Problem to work on
Report all lines of the data below that hold the word "queue".

(Records from a data source)

━━━━━━━━

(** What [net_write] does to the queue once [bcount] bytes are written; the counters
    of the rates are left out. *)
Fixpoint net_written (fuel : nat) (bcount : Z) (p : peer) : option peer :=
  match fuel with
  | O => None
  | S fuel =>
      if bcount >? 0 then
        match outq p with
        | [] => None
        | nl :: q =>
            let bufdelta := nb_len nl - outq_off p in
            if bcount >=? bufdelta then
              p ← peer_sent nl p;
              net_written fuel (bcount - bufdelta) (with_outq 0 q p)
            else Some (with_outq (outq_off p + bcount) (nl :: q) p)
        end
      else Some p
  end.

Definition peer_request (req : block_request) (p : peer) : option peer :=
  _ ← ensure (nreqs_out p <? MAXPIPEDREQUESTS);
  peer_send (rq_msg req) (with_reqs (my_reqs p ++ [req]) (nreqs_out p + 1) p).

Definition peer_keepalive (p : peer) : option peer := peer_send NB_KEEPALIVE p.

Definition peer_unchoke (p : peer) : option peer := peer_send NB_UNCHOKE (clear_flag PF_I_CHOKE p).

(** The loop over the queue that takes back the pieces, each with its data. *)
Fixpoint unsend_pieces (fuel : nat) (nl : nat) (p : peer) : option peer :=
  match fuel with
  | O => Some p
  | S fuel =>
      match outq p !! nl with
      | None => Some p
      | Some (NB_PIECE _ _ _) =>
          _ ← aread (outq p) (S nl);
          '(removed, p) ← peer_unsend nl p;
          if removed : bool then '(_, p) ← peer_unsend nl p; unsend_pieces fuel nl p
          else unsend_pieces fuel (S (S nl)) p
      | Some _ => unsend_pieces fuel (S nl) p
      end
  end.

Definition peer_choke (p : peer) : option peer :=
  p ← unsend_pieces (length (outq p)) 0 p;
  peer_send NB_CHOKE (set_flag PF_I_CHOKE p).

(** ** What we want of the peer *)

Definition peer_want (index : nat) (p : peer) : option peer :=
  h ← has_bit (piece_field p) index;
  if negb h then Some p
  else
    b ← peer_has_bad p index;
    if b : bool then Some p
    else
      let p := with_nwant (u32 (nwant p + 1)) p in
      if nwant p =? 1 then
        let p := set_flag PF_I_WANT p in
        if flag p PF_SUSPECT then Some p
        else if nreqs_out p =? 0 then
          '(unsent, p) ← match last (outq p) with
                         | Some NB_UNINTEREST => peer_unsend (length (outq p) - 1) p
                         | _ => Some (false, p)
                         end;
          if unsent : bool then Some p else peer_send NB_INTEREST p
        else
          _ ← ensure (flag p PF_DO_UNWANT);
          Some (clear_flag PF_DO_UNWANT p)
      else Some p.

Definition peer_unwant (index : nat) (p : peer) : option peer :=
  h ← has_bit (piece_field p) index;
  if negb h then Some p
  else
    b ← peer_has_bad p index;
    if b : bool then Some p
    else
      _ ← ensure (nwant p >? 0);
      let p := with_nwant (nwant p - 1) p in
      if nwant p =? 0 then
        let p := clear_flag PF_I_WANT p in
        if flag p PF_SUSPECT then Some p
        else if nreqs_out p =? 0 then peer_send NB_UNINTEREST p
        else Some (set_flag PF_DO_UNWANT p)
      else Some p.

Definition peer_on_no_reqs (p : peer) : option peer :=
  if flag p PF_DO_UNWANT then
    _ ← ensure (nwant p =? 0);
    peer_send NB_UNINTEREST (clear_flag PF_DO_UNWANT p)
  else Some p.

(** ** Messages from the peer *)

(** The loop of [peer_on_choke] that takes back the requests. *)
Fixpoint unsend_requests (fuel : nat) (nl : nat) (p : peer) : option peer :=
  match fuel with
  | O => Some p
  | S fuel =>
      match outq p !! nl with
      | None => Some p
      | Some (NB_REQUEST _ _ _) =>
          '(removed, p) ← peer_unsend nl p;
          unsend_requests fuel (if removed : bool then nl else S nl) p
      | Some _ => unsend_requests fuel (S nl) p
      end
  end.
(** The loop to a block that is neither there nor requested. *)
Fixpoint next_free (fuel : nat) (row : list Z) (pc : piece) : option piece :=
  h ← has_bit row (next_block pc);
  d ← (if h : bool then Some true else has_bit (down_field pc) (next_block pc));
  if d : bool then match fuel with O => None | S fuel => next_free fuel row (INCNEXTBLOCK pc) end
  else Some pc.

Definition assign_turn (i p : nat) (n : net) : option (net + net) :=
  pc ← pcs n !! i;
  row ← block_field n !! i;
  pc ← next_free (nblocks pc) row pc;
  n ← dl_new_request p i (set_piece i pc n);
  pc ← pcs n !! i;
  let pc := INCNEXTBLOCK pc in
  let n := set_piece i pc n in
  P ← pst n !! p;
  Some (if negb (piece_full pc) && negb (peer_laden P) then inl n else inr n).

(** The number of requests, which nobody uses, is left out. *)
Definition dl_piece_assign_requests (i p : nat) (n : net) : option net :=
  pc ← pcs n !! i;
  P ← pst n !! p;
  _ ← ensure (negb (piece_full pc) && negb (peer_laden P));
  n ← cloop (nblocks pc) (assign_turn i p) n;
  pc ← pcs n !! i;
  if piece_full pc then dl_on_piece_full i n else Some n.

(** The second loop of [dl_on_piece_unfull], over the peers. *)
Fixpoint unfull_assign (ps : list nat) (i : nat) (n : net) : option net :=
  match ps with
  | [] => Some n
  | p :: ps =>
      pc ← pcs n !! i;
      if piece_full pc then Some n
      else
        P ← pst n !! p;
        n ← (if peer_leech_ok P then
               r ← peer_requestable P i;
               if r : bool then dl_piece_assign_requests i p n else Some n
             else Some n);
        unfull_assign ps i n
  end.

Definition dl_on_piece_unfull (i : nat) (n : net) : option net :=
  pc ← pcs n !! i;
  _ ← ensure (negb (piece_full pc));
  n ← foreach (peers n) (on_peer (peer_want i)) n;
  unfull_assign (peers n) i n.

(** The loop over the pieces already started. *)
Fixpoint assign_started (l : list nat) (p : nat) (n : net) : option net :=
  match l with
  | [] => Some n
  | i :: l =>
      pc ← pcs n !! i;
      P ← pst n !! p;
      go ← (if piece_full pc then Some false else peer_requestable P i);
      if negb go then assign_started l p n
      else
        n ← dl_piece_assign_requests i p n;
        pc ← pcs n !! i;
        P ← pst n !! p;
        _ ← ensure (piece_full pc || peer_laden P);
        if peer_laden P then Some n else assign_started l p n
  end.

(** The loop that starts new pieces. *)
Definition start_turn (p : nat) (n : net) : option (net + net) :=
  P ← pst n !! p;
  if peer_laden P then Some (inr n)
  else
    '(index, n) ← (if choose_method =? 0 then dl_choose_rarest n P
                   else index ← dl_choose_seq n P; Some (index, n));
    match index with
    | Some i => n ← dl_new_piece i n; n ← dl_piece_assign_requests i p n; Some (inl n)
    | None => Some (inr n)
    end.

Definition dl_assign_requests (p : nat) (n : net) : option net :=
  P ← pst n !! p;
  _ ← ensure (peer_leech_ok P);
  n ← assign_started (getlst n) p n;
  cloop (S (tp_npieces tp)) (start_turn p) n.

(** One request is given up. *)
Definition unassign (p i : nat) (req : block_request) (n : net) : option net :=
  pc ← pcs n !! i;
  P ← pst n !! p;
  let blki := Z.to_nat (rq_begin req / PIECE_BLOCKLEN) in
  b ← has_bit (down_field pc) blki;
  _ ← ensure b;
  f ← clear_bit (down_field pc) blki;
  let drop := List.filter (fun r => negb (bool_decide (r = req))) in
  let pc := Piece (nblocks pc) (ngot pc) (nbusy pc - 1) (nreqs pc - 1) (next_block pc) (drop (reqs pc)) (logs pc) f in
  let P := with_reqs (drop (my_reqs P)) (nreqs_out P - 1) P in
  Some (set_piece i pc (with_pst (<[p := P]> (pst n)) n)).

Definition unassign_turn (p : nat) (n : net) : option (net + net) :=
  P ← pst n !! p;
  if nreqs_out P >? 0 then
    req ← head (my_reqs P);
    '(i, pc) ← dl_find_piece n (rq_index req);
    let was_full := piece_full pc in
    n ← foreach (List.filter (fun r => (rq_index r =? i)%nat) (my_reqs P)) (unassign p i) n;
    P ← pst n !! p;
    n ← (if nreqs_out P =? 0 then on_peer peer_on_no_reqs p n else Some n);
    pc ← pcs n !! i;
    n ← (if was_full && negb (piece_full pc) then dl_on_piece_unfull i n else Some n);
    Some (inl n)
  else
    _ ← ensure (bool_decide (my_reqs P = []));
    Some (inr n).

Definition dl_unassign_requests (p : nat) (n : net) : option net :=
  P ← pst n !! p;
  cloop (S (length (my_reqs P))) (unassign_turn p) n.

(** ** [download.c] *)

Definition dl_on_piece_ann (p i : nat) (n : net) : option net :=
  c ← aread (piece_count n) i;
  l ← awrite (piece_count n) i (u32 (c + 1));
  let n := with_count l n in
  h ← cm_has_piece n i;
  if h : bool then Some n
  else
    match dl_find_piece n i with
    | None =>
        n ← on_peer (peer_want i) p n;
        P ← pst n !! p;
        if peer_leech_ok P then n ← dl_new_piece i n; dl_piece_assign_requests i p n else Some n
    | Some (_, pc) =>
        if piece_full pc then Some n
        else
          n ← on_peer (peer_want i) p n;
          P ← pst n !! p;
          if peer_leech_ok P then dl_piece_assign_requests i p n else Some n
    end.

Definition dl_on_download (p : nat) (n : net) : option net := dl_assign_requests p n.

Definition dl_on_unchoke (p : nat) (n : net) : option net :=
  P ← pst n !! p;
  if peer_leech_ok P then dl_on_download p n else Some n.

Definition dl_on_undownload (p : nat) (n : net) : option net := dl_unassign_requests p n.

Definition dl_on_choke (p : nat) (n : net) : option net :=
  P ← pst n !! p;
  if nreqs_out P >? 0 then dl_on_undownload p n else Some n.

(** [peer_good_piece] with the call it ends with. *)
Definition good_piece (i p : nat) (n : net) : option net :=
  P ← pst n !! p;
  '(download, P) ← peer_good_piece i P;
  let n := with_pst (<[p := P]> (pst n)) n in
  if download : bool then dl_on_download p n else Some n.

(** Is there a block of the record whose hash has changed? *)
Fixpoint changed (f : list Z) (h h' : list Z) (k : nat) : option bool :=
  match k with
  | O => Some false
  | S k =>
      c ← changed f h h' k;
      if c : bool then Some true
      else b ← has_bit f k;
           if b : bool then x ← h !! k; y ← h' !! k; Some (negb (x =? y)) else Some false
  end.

━━━━━━━━

Answer to the exercise
(** What [net_write] does to the queue once [bcount] bytes are written; the counters
(** The loop over the queue that takes back the pieces, each with its data. *)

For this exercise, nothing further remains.